Items from a dataset
>>>>>

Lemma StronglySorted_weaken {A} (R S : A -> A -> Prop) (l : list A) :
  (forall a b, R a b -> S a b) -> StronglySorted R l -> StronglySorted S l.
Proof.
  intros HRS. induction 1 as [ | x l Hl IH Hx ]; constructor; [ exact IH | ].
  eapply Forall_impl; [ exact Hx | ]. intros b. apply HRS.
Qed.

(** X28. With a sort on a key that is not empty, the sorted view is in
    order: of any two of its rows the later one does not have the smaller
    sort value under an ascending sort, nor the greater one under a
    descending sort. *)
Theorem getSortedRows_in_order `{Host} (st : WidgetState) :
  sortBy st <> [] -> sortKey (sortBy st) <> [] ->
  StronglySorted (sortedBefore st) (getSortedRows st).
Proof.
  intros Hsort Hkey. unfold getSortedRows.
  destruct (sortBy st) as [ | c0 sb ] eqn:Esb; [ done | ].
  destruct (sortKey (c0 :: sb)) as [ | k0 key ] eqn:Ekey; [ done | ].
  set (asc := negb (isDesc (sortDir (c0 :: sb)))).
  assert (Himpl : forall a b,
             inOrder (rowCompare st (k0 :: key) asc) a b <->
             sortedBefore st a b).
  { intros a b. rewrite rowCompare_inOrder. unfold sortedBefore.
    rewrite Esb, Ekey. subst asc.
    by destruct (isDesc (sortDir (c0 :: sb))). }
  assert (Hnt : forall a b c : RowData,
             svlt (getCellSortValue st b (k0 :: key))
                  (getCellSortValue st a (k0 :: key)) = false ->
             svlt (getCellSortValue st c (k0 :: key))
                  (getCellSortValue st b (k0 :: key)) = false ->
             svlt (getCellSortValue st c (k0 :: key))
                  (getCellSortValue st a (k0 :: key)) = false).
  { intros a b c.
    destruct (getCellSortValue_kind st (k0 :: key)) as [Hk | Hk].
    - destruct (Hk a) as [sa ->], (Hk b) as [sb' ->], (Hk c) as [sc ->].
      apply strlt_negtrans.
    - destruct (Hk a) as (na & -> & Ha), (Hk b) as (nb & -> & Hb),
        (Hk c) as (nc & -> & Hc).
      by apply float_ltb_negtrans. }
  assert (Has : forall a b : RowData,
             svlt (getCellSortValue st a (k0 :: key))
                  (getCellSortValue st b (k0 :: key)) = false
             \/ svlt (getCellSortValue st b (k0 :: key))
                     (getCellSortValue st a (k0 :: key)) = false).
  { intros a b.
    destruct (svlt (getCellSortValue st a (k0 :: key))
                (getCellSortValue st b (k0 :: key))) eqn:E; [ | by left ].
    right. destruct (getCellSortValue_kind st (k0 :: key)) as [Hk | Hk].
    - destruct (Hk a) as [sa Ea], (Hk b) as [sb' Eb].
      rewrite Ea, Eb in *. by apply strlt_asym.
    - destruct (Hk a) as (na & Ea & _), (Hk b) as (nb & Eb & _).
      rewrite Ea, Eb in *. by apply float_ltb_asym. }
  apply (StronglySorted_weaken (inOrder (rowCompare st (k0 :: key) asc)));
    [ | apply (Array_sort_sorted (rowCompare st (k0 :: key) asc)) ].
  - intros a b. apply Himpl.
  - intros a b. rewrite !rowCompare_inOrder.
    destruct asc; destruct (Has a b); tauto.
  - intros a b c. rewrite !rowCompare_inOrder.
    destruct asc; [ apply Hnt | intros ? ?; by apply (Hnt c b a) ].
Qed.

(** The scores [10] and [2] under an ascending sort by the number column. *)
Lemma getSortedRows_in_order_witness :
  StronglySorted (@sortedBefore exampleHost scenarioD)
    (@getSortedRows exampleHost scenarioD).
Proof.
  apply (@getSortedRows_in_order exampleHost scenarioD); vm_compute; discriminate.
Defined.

<<<<<
>>>>>

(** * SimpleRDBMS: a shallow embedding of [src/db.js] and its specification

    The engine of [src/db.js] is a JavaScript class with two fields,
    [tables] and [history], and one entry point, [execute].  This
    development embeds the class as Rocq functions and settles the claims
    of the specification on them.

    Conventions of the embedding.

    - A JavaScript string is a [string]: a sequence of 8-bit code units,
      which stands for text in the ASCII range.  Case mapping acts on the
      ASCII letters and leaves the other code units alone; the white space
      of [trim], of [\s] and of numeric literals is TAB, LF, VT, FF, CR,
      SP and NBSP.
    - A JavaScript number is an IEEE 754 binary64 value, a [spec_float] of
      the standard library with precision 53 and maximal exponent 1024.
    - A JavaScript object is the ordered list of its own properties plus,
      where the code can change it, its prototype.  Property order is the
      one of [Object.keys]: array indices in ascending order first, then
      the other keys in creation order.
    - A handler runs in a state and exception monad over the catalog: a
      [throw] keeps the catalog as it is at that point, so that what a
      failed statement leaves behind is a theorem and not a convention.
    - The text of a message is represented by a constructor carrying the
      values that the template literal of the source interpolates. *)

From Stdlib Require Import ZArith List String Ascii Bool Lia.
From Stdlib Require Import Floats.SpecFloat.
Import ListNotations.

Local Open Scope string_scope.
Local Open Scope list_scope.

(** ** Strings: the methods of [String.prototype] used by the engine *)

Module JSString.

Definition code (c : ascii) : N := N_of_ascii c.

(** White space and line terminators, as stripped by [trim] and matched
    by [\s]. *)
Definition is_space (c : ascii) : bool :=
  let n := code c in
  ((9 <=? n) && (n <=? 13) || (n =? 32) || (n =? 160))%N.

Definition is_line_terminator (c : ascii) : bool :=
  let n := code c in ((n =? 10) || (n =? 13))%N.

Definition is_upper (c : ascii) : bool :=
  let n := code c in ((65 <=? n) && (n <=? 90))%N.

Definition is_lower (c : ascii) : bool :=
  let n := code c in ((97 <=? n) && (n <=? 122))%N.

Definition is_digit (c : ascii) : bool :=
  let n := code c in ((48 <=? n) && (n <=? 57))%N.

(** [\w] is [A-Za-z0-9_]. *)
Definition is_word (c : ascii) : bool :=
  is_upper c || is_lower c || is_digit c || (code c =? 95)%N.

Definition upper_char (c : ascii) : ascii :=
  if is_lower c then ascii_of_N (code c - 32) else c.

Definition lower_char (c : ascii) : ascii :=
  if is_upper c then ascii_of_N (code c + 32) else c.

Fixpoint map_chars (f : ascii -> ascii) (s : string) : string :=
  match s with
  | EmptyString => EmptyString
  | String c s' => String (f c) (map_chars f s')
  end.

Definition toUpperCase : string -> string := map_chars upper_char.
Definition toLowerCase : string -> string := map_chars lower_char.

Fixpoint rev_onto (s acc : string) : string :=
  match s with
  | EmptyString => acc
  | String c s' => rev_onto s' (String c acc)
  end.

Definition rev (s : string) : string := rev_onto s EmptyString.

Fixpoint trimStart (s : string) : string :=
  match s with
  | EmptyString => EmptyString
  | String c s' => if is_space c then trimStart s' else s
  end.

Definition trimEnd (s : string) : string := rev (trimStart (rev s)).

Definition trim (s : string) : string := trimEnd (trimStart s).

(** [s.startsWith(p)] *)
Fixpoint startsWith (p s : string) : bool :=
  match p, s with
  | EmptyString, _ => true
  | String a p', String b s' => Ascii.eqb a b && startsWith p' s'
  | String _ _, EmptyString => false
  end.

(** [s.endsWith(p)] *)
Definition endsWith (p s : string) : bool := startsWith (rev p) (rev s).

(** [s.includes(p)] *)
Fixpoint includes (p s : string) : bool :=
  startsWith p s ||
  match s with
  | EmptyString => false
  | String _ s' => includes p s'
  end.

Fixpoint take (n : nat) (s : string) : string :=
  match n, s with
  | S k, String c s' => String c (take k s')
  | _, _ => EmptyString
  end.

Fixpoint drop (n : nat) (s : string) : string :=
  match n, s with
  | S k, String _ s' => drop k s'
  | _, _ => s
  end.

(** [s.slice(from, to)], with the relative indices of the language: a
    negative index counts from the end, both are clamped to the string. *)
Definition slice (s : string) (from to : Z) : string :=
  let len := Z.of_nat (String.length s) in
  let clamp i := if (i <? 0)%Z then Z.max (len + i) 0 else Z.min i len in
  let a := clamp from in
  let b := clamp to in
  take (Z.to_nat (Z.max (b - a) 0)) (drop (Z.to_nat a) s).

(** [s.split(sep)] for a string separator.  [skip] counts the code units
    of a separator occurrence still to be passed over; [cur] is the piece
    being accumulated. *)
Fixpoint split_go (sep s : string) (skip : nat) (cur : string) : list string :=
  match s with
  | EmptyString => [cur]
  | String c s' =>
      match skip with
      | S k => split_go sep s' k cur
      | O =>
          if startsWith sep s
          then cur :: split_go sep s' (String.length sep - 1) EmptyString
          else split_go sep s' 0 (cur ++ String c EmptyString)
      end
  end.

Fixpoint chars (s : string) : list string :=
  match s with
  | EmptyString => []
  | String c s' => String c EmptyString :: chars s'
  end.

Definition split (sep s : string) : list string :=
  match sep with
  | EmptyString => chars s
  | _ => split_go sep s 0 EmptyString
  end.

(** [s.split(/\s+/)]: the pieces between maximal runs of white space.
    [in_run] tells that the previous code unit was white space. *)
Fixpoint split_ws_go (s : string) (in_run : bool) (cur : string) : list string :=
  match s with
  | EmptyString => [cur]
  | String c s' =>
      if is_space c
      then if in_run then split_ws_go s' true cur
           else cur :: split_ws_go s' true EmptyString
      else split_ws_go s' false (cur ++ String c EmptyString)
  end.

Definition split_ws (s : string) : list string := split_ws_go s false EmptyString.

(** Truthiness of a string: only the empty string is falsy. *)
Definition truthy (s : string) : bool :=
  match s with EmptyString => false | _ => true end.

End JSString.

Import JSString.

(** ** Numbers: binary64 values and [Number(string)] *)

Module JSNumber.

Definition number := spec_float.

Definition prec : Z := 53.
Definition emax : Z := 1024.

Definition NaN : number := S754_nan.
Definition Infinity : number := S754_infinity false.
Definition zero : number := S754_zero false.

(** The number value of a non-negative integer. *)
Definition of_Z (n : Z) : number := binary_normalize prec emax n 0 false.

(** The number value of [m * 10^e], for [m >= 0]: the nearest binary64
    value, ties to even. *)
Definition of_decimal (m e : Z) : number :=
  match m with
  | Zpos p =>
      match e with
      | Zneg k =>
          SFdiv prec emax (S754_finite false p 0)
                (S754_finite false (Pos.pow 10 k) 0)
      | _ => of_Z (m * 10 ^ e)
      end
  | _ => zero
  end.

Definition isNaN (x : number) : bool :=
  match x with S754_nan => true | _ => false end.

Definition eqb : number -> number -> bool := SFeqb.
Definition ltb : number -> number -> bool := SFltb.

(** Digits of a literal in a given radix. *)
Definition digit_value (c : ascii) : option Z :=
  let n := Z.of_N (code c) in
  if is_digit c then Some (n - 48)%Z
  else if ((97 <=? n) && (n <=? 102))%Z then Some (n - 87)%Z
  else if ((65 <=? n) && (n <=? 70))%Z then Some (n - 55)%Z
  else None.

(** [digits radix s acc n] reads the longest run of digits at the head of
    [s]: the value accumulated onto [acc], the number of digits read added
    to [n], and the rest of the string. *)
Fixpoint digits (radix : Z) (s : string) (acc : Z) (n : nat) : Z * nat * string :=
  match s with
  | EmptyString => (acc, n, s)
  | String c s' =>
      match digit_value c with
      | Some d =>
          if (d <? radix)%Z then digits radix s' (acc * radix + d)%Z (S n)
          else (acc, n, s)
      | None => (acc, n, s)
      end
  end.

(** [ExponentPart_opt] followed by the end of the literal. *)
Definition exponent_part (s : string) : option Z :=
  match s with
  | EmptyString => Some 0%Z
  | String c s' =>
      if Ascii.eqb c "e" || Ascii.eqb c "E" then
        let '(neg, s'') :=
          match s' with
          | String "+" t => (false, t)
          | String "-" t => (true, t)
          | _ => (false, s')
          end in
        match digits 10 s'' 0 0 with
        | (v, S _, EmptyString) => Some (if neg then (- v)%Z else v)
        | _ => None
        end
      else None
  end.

<<<<<
>>>>>

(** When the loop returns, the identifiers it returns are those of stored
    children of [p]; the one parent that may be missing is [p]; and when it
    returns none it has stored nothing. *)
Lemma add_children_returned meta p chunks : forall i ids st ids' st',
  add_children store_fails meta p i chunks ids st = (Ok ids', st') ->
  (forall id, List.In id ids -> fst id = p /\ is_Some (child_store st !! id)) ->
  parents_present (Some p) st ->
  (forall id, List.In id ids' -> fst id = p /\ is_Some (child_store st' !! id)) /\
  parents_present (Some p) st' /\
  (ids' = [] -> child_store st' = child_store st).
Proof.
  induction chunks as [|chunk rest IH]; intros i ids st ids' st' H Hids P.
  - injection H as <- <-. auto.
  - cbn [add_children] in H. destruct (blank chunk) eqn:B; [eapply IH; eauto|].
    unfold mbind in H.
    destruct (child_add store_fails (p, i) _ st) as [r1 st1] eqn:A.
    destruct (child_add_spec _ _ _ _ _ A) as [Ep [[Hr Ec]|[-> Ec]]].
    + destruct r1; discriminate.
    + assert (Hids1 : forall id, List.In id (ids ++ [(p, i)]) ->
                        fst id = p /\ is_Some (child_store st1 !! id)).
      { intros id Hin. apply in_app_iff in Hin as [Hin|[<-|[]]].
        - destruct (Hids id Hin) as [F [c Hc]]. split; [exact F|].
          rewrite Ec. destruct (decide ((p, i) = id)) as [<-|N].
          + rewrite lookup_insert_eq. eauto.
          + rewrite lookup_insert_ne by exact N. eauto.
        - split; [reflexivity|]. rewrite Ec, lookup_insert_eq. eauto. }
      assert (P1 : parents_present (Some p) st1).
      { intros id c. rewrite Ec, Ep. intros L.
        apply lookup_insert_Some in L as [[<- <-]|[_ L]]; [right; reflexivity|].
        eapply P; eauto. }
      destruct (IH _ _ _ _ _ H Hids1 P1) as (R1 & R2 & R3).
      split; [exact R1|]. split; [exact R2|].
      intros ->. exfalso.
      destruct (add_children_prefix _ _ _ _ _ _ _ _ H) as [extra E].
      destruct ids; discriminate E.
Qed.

<<<<<

In the records above, find each line that mentions the string "svlt", then copy it.

Solution to this problem ->
             svlt (getCellSortValue st b (k0 :: key))
             svlt (getCellSortValue st c (k0 :: key))
             svlt (getCellSortValue st c (k0 :: key))
             svlt (getCellSortValue st a (k0 :: key))
             \/ svlt (getCellSortValue st b (k0 :: key))
    destruct (svlt (getCellSortValue st a (k0 :: key))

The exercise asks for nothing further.